ABOUT THIS TASK. Look through the entries for the string "sealed", and copy each line that holds it.

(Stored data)
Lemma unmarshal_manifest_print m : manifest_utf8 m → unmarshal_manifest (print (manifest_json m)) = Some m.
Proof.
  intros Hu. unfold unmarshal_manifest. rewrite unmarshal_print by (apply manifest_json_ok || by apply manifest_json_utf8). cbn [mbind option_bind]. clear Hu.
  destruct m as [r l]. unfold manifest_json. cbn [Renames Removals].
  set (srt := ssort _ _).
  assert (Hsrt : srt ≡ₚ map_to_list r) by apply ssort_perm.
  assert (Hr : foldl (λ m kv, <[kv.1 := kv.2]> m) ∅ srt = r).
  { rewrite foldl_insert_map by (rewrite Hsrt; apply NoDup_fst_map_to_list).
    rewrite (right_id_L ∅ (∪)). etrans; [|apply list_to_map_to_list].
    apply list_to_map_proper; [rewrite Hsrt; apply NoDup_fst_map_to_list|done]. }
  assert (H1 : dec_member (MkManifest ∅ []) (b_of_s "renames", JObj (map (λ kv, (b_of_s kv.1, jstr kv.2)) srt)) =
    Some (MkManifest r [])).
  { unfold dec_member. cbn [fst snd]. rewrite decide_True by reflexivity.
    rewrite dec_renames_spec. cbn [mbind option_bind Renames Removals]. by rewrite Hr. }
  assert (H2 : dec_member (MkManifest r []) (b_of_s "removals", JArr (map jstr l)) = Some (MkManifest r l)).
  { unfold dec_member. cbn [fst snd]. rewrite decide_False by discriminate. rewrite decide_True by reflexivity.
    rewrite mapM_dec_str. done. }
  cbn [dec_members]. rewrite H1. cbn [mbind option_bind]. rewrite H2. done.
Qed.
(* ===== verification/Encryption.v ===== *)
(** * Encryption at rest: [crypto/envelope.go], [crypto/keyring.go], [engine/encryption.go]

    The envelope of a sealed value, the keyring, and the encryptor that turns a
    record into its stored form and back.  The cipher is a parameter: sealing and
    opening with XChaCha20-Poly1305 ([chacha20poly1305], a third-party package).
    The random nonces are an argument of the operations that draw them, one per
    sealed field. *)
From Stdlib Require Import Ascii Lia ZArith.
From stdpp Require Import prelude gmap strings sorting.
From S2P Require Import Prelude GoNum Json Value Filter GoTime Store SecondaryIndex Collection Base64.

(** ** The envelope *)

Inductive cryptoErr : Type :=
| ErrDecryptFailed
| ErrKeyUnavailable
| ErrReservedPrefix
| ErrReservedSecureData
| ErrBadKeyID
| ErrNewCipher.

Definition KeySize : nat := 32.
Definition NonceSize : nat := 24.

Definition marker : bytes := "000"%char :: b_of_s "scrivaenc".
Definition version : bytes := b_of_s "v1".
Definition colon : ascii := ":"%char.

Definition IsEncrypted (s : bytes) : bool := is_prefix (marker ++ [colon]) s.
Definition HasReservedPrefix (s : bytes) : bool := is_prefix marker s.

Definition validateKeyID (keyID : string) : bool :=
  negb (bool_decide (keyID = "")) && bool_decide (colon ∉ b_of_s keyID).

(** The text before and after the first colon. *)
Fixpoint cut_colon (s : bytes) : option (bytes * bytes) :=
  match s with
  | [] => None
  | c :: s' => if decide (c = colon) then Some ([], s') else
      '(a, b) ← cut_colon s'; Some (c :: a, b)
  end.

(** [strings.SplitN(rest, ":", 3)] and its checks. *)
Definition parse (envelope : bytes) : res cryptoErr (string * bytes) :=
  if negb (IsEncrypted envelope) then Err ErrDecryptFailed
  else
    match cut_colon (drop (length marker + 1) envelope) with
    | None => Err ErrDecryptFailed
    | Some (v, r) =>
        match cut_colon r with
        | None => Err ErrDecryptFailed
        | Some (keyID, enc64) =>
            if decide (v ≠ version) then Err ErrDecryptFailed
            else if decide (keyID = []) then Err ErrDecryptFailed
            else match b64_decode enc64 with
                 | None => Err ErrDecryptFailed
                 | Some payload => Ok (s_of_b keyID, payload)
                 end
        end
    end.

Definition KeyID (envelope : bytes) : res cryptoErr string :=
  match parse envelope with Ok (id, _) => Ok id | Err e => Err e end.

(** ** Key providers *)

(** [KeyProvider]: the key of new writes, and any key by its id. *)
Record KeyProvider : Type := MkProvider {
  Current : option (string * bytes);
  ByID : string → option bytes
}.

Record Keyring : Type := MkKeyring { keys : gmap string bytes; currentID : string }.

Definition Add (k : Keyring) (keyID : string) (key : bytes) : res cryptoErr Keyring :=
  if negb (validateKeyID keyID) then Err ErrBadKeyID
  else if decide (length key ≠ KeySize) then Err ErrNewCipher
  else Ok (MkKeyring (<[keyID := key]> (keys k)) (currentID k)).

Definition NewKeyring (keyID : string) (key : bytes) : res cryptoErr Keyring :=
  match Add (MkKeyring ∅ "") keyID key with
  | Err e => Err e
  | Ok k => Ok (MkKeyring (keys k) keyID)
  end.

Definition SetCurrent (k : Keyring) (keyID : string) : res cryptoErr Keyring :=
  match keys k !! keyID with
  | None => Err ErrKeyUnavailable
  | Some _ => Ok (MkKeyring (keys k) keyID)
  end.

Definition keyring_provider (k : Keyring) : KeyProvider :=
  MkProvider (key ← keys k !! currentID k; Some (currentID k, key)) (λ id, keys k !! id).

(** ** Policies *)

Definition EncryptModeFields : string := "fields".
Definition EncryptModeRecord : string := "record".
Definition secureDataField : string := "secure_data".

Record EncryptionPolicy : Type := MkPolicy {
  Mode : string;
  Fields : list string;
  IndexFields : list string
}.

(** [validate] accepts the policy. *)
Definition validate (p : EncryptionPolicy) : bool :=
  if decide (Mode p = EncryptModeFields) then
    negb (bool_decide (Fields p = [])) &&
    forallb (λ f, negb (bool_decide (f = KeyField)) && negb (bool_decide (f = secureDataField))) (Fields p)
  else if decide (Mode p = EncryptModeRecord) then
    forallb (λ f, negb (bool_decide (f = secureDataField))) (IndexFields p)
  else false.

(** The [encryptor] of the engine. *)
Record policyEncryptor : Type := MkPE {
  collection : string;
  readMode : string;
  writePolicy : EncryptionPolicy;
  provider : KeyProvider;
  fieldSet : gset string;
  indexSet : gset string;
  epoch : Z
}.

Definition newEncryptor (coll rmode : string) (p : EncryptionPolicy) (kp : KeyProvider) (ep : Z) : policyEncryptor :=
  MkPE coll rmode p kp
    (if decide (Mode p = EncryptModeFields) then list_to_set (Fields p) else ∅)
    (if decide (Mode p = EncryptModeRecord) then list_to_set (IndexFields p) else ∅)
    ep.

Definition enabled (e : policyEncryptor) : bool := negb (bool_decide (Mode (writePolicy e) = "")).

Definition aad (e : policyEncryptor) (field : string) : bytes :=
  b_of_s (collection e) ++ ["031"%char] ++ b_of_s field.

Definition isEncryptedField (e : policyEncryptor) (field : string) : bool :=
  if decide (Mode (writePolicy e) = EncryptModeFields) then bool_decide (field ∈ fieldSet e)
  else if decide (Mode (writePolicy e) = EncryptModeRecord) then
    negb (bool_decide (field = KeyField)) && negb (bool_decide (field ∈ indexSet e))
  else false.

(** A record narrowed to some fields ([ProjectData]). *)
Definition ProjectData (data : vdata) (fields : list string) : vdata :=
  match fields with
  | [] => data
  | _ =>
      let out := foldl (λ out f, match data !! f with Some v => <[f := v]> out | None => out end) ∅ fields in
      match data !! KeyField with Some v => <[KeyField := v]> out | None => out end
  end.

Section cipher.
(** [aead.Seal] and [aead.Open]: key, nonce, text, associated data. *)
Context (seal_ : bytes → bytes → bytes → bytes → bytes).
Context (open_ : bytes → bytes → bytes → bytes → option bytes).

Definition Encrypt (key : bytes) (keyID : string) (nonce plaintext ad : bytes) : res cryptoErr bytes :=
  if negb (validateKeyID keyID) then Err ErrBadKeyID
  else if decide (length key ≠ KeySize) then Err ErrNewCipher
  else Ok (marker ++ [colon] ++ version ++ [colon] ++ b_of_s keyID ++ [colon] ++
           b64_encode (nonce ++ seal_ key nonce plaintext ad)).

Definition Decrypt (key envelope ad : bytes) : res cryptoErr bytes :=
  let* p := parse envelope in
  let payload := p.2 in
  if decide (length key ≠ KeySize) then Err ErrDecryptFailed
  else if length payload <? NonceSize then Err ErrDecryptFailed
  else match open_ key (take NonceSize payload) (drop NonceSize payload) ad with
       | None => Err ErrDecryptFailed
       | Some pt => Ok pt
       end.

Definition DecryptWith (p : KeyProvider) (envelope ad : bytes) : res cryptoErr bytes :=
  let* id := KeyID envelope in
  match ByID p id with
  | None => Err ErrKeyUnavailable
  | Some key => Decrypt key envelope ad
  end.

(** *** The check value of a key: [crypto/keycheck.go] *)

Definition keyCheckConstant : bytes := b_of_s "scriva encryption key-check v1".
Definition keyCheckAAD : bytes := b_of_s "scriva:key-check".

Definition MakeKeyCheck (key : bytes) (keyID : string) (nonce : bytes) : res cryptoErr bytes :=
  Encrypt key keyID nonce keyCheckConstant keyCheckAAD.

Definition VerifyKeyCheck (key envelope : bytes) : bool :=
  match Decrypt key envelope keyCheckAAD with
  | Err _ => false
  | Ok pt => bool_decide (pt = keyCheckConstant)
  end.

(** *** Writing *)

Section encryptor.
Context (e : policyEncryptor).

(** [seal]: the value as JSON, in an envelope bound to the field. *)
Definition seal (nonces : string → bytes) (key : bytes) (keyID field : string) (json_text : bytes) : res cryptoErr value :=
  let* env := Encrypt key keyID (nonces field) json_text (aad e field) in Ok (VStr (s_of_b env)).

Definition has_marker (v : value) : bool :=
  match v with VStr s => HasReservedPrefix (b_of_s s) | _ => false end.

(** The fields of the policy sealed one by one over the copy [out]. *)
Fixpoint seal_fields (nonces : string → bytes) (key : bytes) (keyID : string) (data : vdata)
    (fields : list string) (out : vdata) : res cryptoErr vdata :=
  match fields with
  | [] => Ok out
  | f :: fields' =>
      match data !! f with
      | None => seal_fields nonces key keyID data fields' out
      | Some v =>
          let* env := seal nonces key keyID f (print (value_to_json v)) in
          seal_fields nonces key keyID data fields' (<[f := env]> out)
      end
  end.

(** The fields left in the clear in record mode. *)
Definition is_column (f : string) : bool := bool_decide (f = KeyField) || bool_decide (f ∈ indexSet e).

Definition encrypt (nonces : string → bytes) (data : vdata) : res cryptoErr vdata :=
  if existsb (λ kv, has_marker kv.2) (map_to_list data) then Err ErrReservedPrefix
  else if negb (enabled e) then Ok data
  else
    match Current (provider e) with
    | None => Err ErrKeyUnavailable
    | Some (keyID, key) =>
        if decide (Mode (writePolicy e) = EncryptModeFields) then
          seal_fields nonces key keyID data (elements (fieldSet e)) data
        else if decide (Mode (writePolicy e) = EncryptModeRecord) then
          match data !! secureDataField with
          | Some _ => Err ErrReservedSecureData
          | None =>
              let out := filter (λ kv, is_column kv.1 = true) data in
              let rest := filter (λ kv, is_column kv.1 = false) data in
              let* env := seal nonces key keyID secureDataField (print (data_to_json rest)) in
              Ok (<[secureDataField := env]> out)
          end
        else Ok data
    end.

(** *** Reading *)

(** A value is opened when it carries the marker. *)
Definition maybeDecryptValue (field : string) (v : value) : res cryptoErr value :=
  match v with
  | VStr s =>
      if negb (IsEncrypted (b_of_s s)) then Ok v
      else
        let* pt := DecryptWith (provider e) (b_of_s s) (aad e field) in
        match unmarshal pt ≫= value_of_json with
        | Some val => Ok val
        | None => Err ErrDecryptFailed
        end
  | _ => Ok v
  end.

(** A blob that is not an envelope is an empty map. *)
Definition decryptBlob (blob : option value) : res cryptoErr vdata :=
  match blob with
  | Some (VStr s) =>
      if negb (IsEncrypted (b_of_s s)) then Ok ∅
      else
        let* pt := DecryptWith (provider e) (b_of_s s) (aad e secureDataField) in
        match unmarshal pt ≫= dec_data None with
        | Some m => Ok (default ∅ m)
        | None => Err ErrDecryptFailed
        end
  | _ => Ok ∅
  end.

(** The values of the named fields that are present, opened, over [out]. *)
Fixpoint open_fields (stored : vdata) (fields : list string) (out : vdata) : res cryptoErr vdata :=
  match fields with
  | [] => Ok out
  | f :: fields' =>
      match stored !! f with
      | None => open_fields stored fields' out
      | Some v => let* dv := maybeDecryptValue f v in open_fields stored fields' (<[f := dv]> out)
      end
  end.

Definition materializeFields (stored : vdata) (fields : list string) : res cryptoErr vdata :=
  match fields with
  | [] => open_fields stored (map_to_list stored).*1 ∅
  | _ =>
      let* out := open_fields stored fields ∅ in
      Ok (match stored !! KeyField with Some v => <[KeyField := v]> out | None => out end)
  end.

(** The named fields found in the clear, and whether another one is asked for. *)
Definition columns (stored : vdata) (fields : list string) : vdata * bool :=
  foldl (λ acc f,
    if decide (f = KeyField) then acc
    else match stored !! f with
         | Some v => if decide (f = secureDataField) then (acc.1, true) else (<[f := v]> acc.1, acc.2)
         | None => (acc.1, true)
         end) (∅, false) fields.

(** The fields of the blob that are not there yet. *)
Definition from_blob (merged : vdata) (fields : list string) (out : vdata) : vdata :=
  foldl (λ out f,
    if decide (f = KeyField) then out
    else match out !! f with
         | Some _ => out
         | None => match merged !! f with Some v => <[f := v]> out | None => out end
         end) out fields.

EXERCISE RESULT.
    The envelope of a sealed value, the keyring, and the encryptor that turns a
    sealed field. *)
(** The fields of the policy sealed one by one over the copy [out]. *)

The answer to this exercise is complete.